[Stored data — start]
(* ===== verification/AsVectorSpec.v ===== *)
(** * A vector that follows a linked chunk

    The mapping of [AsVector.v] is an observer of the linked chunk: the differences
    it emits, applied to a vector, reproduce the items after every operation. *)

From S2P Require Import Prelude Updates LinkedChunk LinkedHeap LinkedList LinkedRefine LinkedObserver LinkedEdits LinkedCommands AsVector.

#[local] Arguments v_chunks : simpl never.

Section spec.
Context {Item Gap : Type} (debug : bool).
Context `{!VectorApply Item}.
Abbreviation Content := (ChunkContent Item Gap).
Abbreviation chunk := (ChunkIdentifier * Content)%type.
Abbreviation Update := (Update Item Gap).
Abbreviation lengths := (list (ChunkIdentifier * nat)).
Implicit Types (L R cs : list chunk) (id : ChunkIdentifier).

(** The mapping, with the vector its differences are applied to. *)
Record Follower := {
  mapping : Mapping;
  vector : list Item
}.

Fixpoint apply_all (ds : list (VectorDiff Item)) (l : list Item) : option (list Item) :=
  match ds with
  | [] => Some l
  | d :: ds => match apply_diff d l with Some l => apply_all ds l | None => None end
  end.

Lemma apply_all_app ds1 ds2 l :
  apply_all (ds1 ++ ds2) l = match apply_all ds1 l with Some l => apply_all ds2 l | None => None end.
Proof. revert l. induction ds1 as [|d ds1 IH]; intros l; [done|]. cbn. by destruct (apply_diff d l). Qed.

Definition follow_update (u : Update) (f : Follower) : option Follower :=
  match map_update debug u (mapping f) with
  | Ret (m, ds) => match apply_all ds (vector f) with Some l => Some {| mapping := m; vector := l |} | None => None end
  | _ => None
  end.

Definition chunk_lengths (cs : list chunk) : lengths := (λ c, (c.1, chunk_length c)) <$> cs.

(** The lengths are those of the chunks; the vector still has the items that are
    detached. *)
Record shows (f : Follower) (v : view Item Gap) : Prop := {
  shows_chunks : m_chunks (mapping f) = chunk_lengths (v_chunks v);
  shows_reattaching : reattaching (mapping f) = bool_decide (v_mode v = Reattaching);
  shows_detaching : detaching (mapping f) = negb (bool_decide (v_mode v = Normal));
  shows_vector : vector f = flat (v_left v) ++ v_detached v ++ flat (v_right v);
  shows_detached : v_mode v = Normal → v_detached v = []
}.

Lemma chunk_lengths_app cs1 cs2 : chunk_lengths (cs1 ++ cs2) = chunk_lengths cs1 ++ chunk_lengths cs2.
Proof. apply fmap_app. Qed.

Lemma map_to_offset_found i off L id ct R :
  id ∉ L.*1 →
  map_to_offset_from i off id (chunk_lengths (L ++ (id, ct) :: R))
  = Some (off + length (flat L), i + length L, length (content_items ct)).
Proof.
  revert i off. induction L as [|[d dt] L IH]; intros i off Hid.
  - cbn. rewrite Z.eqb_refl, chunk_length_items. cbn. by rewrite !Nat.add_0_r.
  - rewrite fmap_cons, not_elem_of_cons in Hid. destruct Hid as [Hne Hid]. cbn [fst] in Hne.
    cbn [chunk_lengths fmap list_fmap app map_to_offset_from fst]. destruct (Z.eqb_spec d id); [done|].
    change (list_fmap _ _ _ (L ++ (id, ct) :: R)) with (chunk_lengths (L ++ (id, ct) :: R)).
    rewrite IH by done. rewrite chunk_length_items. change ((d, dt) :: L) with ([(d, dt)] ++ L).
    rewrite flat_app, flat_single, !length_app. cbn [length snd]. by rewrite Nat.add_assoc, Nat.add_succ_comm.
Qed.

Lemma position_found L id ct R :
  id ∉ L.*1 → chunk_position id (chunk_lengths (L ++ (id, ct) :: R)) = Some (length L).
Proof.
  unfold chunk_position. induction L as [|[d dt] L IH]; intros Hid; cbn.
  - by rewrite decide_True.
  - rewrite fmap_cons, not_elem_of_cons in Hid. destruct Hid as [Hne Hid]. cbn [fst] in Hne.
    rewrite decide_False by done. specialize (IH Hid). unfold chunk_lengths in IH.
    destruct (list_find _ _) as [[]|]; [|done]. cbn in IH |- *. by simplify_eq.
Qed.

Lemma insert_middle {A} (l1 l2 : list A) x y : <[length l1 := y]> (l1 ++ x :: l2) = l1 ++ y :: l2.
Proof. by rewrite insert_app_r_alt, Nat.sub_diag by done. Qed.

Lemma lengths_middle L id ct ct' R n :
  n = length (content_items ct') →
  <[length L := (id, n)]> (chunk_lengths (L ++ (id, ct) :: R)) = chunk_lengths (L ++ (id, ct') :: R).
Proof.
  intros ->. rewrite !chunk_lengths_app. cbn. rewrite <- (length_fmap (λ c : chunk, (c.1, chunk_length c)) L), insert_middle.
  by rewrite (chunk_length_items (id, ct')).
Qed.

Lemma distinct_before L id ct R : NoDup (L ++ (id, ct) :: R).*1 → id ∉ L.*1.
Proof.
  rewrite fmap_app, fmap_cons. intros (_ & Hd & _)%NoDup_app Hin. by eapply Hd; [|left].
Qed.

(** A difference at the end of what is before. *)
Lemma apply_inserts xs A B :
  apply_all (imap (λ nth item, DiffInsert (length A + nth) item) xs) (A ++ B) = Some (A ++ xs ++ B).
Proof.
  revert A. induction xs as [|x xs IH]; intros A; [done|]. cbn. rewrite Nat.add_0_r, apply_insert.
  specialize (IH (A ++ [x])). rewrite <- !app_assoc in IH. cbn in IH. rewrite <- IH. f_equal. apply imap_ext.
  intros i y _. cbn. f_equal. rewrite length_app. cbn. lia.
Qed.

Abbreviation at_view L D R m lz := {| v_left := L; v_detached := D; v_right := R; v_mode := m; v_lazy := lz |}.
Abbreviation moves := (moves_view follow_update shows).

Lemma view_middle L c D R m lz : v_chunks (at_view (L ++ [c]) D R m lz) = L ++ c :: R.
Proof. unfold v_chunks. cbn. by rewrite <- app_assoc. Qed.

(** The place of a position of the chunk that is worked on. *)
Lemma map_to_offset_at L id ct D R m lz i :
  NoDup (v_chunks (at_view (L ++ [(id, ct)]) D R m lz)).*1 →
  map_to_offset (chunk_lengths (v_chunks (at_view (L ++ [(id, ct)]) D R m lz))) {| chunk_identifier := id; index := i |}
  = Some (i + length (flat L), length L, length (content_items ct)).
Proof.
  rewrite view_middle. intros Hd. unfold map_to_offset. cbn [chunk_identifier index].
  by rewrite map_to_offset_found by (by eapply distinct_before).
Qed.

Lemma shows_push L id cur D R m lz xs :
  m ≠ Reattaching →
  moves (PushItems {| chunk_identifier := id; index := length cur |} xs)
    (at_view (L ++ [(id, Items cur)]) D R m lz) (at_view (L ++ [(id, Items (cur ++ xs))]) D R m lz).
Proof.
  intros Hm f Hd [Hc Hr Hdt Hv Hn]. unfold follow_update. cbn [map_update].
  rewrite Hc, map_to_offset_at by done. cbn [content_items set_chunks reattaching detaching chunk_identifier index].
  rewrite Hr, Hdt. cbn [v_mode]. rewrite bool_decide_eq_false_2 by done.
  rewrite Nat.leb_refl, andb_true_r, view_middle, (lengths_middle L id (Items cur) (Items (cur ++ xs)) R) by (cbn; by rewrite length_app).
  assert (vector f = (flat L ++ cur) ++ D ++ flat R) as Hvec.
  { rewrite Hv. cbn. by rewrite flat_app, flat_single. }
  assert (apply_all (if (length L + 1 =? length (chunk_lengths (L ++ (id, Items cur) :: R))) && negb (negb (bool_decide (m = Normal)))
    then [DiffAppend xs] else imap (λ nth item, DiffInsert (length cur + length (flat L) + nth) item) xs) (vector f)
    = Some ((flat L ++ cur) ++ xs ++ D ++ flat R)) as ->.
  { rewrite Hvec. destruct (_ && _) eqn:Hcond.
    - apply andb_true_iff in Hcond as [Hlen Hmode]. rewrite negb_involutive in Hmode. apply bool_decide_eq_true in Hmode.
      cbn in Hn. rewrite Hn by done. apply Nat.eqb_eq in Hlen. unfold chunk_lengths in Hlen. rewrite length_fmap, length_app in Hlen.
      cbn in Hlen. destruct R; [|cbn in Hlen; lia]. cbn. rewrite apply_append, !app_nil_r. done.
    - rewrite <- (apply_inserts xs (flat L ++ cur)). f_equal. apply imap_ext. intros i y _. cbn. f_equal. rewrite length_app. lia. }
  eexists. split; [done|]. split; cbn; try done.
  - by rewrite view_middle.
  - rewrite flat_app, flat_single. cbn. by rewrite <- !app_assoc.
Qed.

Lemma shows_reattach L id cur D R lz xs :
  moves (PushItems {| chunk_identifier := id; index := length cur |} xs)
    (at_view (L ++ [(id, Items cur)]) (xs ++ D) R Reattaching lz) (at_view (L ++ [(id, Items (cur ++ xs))]) D R Reattaching lz).
Proof.
  intros f Hd [Hc Hr Hdt Hv Hn]. unfold follow_update. cbn [map_update].
  rewrite Hc, map_to_offset_at by done. cbn [content_items set_chunks reattaching detaching chunk_identifier index].
  rewrite Hr. cbn [v_mode]. rewrite bool_decide_eq_true_2 by done. cbn [apply_all].
  eexists. split; [done|]. split; cbn; try done.
  - by rewrite !view_middle, (lengths_middle L id (Items cur) (Items (cur ++ xs)) R) by (cbn; by rewrite length_app).
  - rewrite Hv. cbn. rewrite !flat_app, !flat_single. cbn. by rewrite <- !app_assoc.
Qed.

Lemma shows_detach L id kept gone R lz :
  moves (DetachLastItems {| chunk_identifier := id; index := length kept |})
    (normal (L ++ [(id, Items (kept ++ gone))]) R lz)
    (at_view (L ++ [(id, Items kept)]) gone R Detaching lz).
Proof.
  intros f Hd [Hc Hr Hdt Hv Hn]. unfold follow_update. cbn [map_update chunk_identifier index].
  unfold normal in *. rewrite view_middle in Hd, Hc. rewrite Hc, position_found by (by eapply distinct_before).
  cbn [apply_all]. eexists. split; [done|]. split; cbn; try done.
  - by rewrite view_middle, (lengths_middle L id _ (Items kept) R).
  - rewrite Hv. cbn. rewrite !flat_app, !flat_single. cbn. by rewrite <- !app_assoc.
Qed.

(** A new chunk without items, between [L] and [R]. *)
Lemma shows_insert L D R m lz lz' new ct previous u :
  (u = NewItemsChunk previous new (fst <$> head R) ∨ ∃ gap, u = NewGapChunk previous new (fst <$> head R) gap) →
  content_items ct = [] → (previous = None → L = []) →
  moves u (at_view L D R m lz) (at_view (L ++ [(new, ct)]) D R m lz').
Proof.
  intros Hu Hct HL f Hd [Hc Hr Hdt Hv Hn]. unfold follow_update, v_chunks in *. cbn [v_left v_right] in *.
  assert (map_new_chunk debug previous new (fst <$> head R) (m_chunks (mapping f)) = Ret (chunk_lengths (L ++ (new, ct) :: R))) as Hmap.
  { rewrite Hc, (chunk_lengths_app L ((new, ct) :: R)). unfold map_new_chunk.
    assert ((new, 0) = ((new, ct).1, chunk_length (new, ct))) as -> by (rewrite chunk_length_items; cbn; by rewrite Hct).
    destruct previous as [p|]; [|rewrite HL by done]; destruct R as [|[r rt] R]; cbn.
    - by rewrite app_nil_r.
    - rewrite position_found by (by eapply distinct_before). unfold insert_chunk_at.
      rewrite chunk_lengths_app, take_app_length', drop_app_length' by (unfold chunk_lengths; by rewrite length_fmap). done.
    - done.
    - rewrite bool_decide_eq_true_2 by done. by rewrite andb_false_r. }
  assert (map_update debug u (mapping f) = Ret (set_chunks (chunk_lengths (L ++ (new, ct) :: R)) (mapping f), [])) as ->.
  { destruct Hu as [->|[gap ->]]; cbn [map_update]; by rewrite Hmap. }
  cbn. eexists. split; [done|]. split; cbn; try done.
  - unfold v_chunks. cbn. by rewrite <- app_assoc.
  - rewrite Hv. cbn. rewrite flat_app, flat_single. cbn. by rewrite Hct, app_nil_r.
Qed.

Lemma shows_replace L id xs x y ys R lz :
  moves (ReplaceItem {| chunk_identifier := id; index := length xs |} y)
    (normal (L ++ [(id, Items (xs ++ x :: ys))]) R lz) (normal (L ++ [(id, Items (xs ++ y :: ys))]) R lz).
Proof.
  intros f Hd [Hc Hr Hdt Hv Hn]. unfold normal, follow_update in *. cbn [map_update].
  rewrite Hc, map_to_offset_at by done. cbn in Hv. rewrite flat_app, flat_single in Hv. cbn in Hv.
  cbn [apply_all]. rewrite Hv, Nat.add_comm, <- length_app.
  rewrite <- (app_assoc (flat L)), <- (app_assoc xs), (app_assoc (flat L)). cbn. rewrite apply_set.
  eexists. split; [done|]. split; cbn; try done.
  - rewrite Hc, !view_middle, !chunk_lengths_app. cbn. unfold chunk_length. cbn. by rewrite !length_app.
  - rewrite flat_app, flat_single. cbn. by rewrite <- !app_assoc.
Qed.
[Stored data — finish]
▶ _About this task_
Take the lines from the first line of the records through the line holding "Lemma apply_all_app ds1", both included, and please reproduce them exactly with nothing added.

▶ _Exercise response_
(* ===== verification/AsVectorSpec.v ===== *)
(** * A vector that follows a linked chunk

    The mapping of [AsVector.v] is an observer of the linked chunk: the differences
    it emits, applied to a vector, reproduce the items after every operation. *)

From S2P Require Import Prelude Updates LinkedChunk LinkedHeap LinkedList LinkedRefine LinkedObserver LinkedEdits LinkedCommands AsVector.

#[local] Arguments v_chunks : simpl never.

Section spec.
Context {Item Gap : Type} (debug : bool).
Context `{!VectorApply Item}.
Abbreviation Content := (ChunkContent Item Gap).
Abbreviation chunk := (ChunkIdentifier * Content)%type.
Abbreviation Update := (Update Item Gap).
Abbreviation lengths := (list (ChunkIdentifier * nat)).
Implicit Types (L R cs : list chunk) (id : ChunkIdentifier).

(** The mapping, with the vector its differences are applied to. *)
Record Follower := {
  mapping : Mapping;
  vector : list Item
}.

Fixpoint apply_all (ds : list (VectorDiff Item)) (l : list Item) : option (list Item) :=
  match ds with
  | [] => Some l
  | d :: ds => match apply_diff d l with Some l => apply_all ds l | None => None end
  end.

Lemma apply_all_app ds1 ds2 l :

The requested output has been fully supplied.